Here is yet another fruit of the culture that offers divine sanction for the beating of disobedient women (Qur’an 4:34) — yet nothing is more certain than the denials of any connection with Islam that will come from Islamic spokesmen. They could acknowledge that Islam inspires cultural attitudes that lead to this sort of thing, and start working to eradicate them. But they won’t.
“Jail for the in-laws who turned a blind eye to arranged bride’s murder,” from the Evening Standard (thanks to all who sent this in):
A family who stood by as a husband systematically battered to death his young bride through an arranged marriage have been found guilty of failing to help her in the weeks before she died.
Sabia Rani, 19, suffered horrendous injuries at the hands of new husband Shazad Khan, 25, but her plight was ignored by his other relatives who shared their home in Leeds.
Khan was convicted for the teenager’s murder a year ago after she was discovered with bruising to 90 per cent of her body and up to 15 broken ribs.
Khan’s mother Phullan Bibi, 52, his two sisters Uzma Khan, 23, and 28-year-old Nazia Naureen, and Naureen’s husband Majid Hussain, also 28, lived with the couple in Oakwood Grange, Roundhay.
Leeds Crown Court was told during their three-week trial for allowing the death of a vulnerable adult that they had tried to blame her injuries on evil spirits and curses.

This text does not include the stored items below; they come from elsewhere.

(** * Follow-state synchronisation of the maple front end

    A shallow embedding of the follow / unfollow components
    ([components/shared/FollowingQueries.tsx],
    [components/shared/FollowButton.tsx],
    [components/EditProfilePage/FollowingTab.tsx],
    [components/EditProfilePage/FollowersTab.tsx] and the peer-follow
    variant of the followers tab), followed by the properties of the
    follow-state model that hold or fail on it.

    Conventions.
    - A value that may be [undefined] in the source is an [option].
    - The Firestore client is a finite map from (collection path, document
      id) to documents; a write takes effect when it is issued, a query is
      served from the map as it stands when it is issued, and its promise
      is resolved by a later turn of the event loop.
    - Code that runs after an [await] on a query is a [Pending] entry of the
      event loop: the captured variables of the closure are its arguments.
    - Translated text is kept as the key handed to [t]. *)

From Stdlib Require Import Ascii.
From stdpp Require Import base gmap strings list fin_maps pretty.

Open Scope string_scope.

(** ** JavaScript values *)

(** Truthiness, as used by [x ? a : b], [!x], [a || b] and [Boolean(x)]. *)
Class Truthy (A : Type) := truthy : A → bool.
Global Hint Mode Truthy ! : typeclass_instances.

Global Instance truthy_bool : Truthy bool := λ b, b.
Global Instance truthy_string : Truthy string :=
  λ s, match s with EmptyString => false | String _ _ => true end.
Global Instance truthy_option `{Truthy A} : Truthy (option A) :=
  λ o, match o with Some a => truthy a | None => false end.

(** [Boolean(result)] on a string. *)
Definition Boolean (result : string) : bool := truthy result.

(** Interpolation [`${x}`] inside a template literal. *)
Class Interpolate (A : Type) := interpolate : A → string.
Global Hint Mode Interpolate ! : typeclass_instances.

Global Instance interpolate_string : Interpolate string := λ s, s.
(** Numbers are interpolated in decimal; the only number interpolated by
    the source is the court of a bill, a whole number.  JavaScript prints a
    whole number this way as long as it is a safe integer (below 2^53 in
    magnitude; from 10^21 on it would switch to exponent form), so
    properties of every court are stated for safe integers. *)
Global Instance interpolate_number : Interpolate Z := λ n, pretty n.
Global Instance interpolate_option `{Interpolate A} : Interpolate (option A) :=
  λ o, match o with Some a => interpolate a | None => "undefined" end.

It took the jury nine hours of deliberation to come back with four unanimous guilty verdicts.
As they were read out in court, the group screamed and thumped the dock. Khan’s sisters started wailing and hugging each other before screaming: “Not guilty, not guilty.”
His mother stood up and started crying and had to be restrained by officers after repeatedly banging both hands down on the dock.
Ms Rani only arrived in England five months before her death. She had been brought up in rural Pakistan and did not speak English.
The jury was told she had not been allowed out of the house she shared with her husband and his family without a chaperone.
They also heard that the teenager would have been in severe pain and very ill in the weeks up to her death in May 2006.
After her death, pathologist Christopher Milroy described her injuries as being similar to those suffered by someone in a serious road accident.
Prosecutor Simon Myerson QC said the defendants tried to blame them on evil spirits and curses.